There are plenty of adult female fans. They're just not usually as vocal (and remember the old outdated rule that There Are No Girls on the Internet). Examples off the top of my head: one of the three admins of Equestria Daily (Phoe) is a girl. Also, several of the fanartists (Madmax, most notably), the creator of Friendship is Witchcraft (Jenny Nicholson), and more than a few of random internet commenters and cosplayers. Plus, this troper has personally converted some girls to bronydom.

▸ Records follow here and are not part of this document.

(** C29. The line discipline of the console: whatever keys are typed, with
    backspace and kill line, and whatever the indices of the ring buffer, the interrupt and a read
    of the console return, and the read gives the bytes that the abstract line editor has ready, up to
    a line end, an end of file or the number asked for, and leaves the rest.  If the cursor of the screen
    is on its first 24 lines, it stays there, so the screen does not panic. *)
Theorem console_line_discipline f l cs n bs rest : let l' := foldl (fun l c => key c l) l cs in
  cn_panicked (cons_of f) = false -> on_screen (dev_of f) -> shows (cn_input (cons_of f)) l -> newline ∉ ln_edit l ->
  Forall (fun c => 0 <= c < 256) cs ->
  fs_sleep f (SLinode ip) = mkSleep true pid -> 1 <= i_ref (ino_of f) -> i_valid (ino_of f) = true ->
  Z.of_nat n < 2 ^ 31 -> read_line n false (ln_ready l') = Some (bs, rest) ->
  runs_in p pid None None
    (wacquire Lcons ;;; foreach cs (fun c => consoleintr_char c ;;; ret tt) ;;; wrelease Lcons ;;;
     consoleread append [] ip (Z.of_nat n))
    (fun r f' => r = (Z.of_nat (length bs), bs) /\ shows (cn_input (cons_of f')) (mkLines rest (ln_edit l')) /\ on_screen (dev_of f')) f.
Proof.
  intros l' Hp Ho Hs Hn Hcs Hl Hr Hv Hn31 Hread. eapply runs_bind, runs_wacquire, runs_bind, runs_mono.
  { apply (runs_keys f cs Hp l f Hcs). split; [done|]. eexists. split; [by apply typed_self|done]. }
  intros u f1 (_ & i & Ht & Hs1). fold l' in Hs1. destruct (typed_input _ _ _ Ht) as [Ei _].
  assert (fs_sleep f1 = fs_sleep f /\ ino_of f1 = ino_of f) as [Esl Ein] by (by destruct Ht as (crt & d & -> & _)).
  pose proof (typed_screen _ _ _ Ht) as Ho1.
  eapply runs_bind, runs_wrelease. unfold consoleread. eapply runs_bind, runs_iunlock_held; [by rewrite Esl|by rewrite Ein|].
  eapply runs_bind, runs_wacquire. rewrite Nat2Z.id, u32_small by lia.
  set (f2 := put_sleep _ _ _). assert (idle_inode f2) as Hid.
  { split; [simpl; by rewrite upd_eq|by change (ino_of f2) with (ino_of f1); rewrite Ein..]. }
  destruct l' as [ready edit]. rewrite <- Ei in Hs1.
  pose proof (read_line_length _ _ _ _ _ Hread) as Hb.
  eapply runs_mono; [apply (runs_read_loop n edit bs rest n ready f2 [] Hid); try done|].
  - by rewrite bool_decide_eq_false_2 by lia.
  - intros r f' (-> & Hs' & Hd). split_and!; [simpl; f_equal; rewrite s32_small; lia|done|]. unfold on_screen. rewrite Hd. exact Ho1.
Qed.
End read.
End run.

The show has so many Ensemble Darkhorses because a lot of background characters who get few or no lines end up getting fan followings, which is why they're considered darkhorses. As to why the show's fandom is so huge... There are a ton of factors that could be the reason, and it's likely a combination of them all. For one, nobody expected the show to be any good. So when it turned out to actually be good, people really took off with it. There's the matter of the Girl-Show Ghetto: Friendship is Magic is extremely rare in that it averts it. Some people also have the theory that a lot of bronies wanted to be into girly stuff like FIM when they were younger but were pushed away from it, and as a result they really latch onto the show, but I don't know if that theory holds much water. Another might be big potential for fan art, it's a hell of a lot of fun to draw different characters from other media (or even yourself!) as ponies. Mostly, though, the show is just really, really good, and internet communities love getting together over TV shows they love.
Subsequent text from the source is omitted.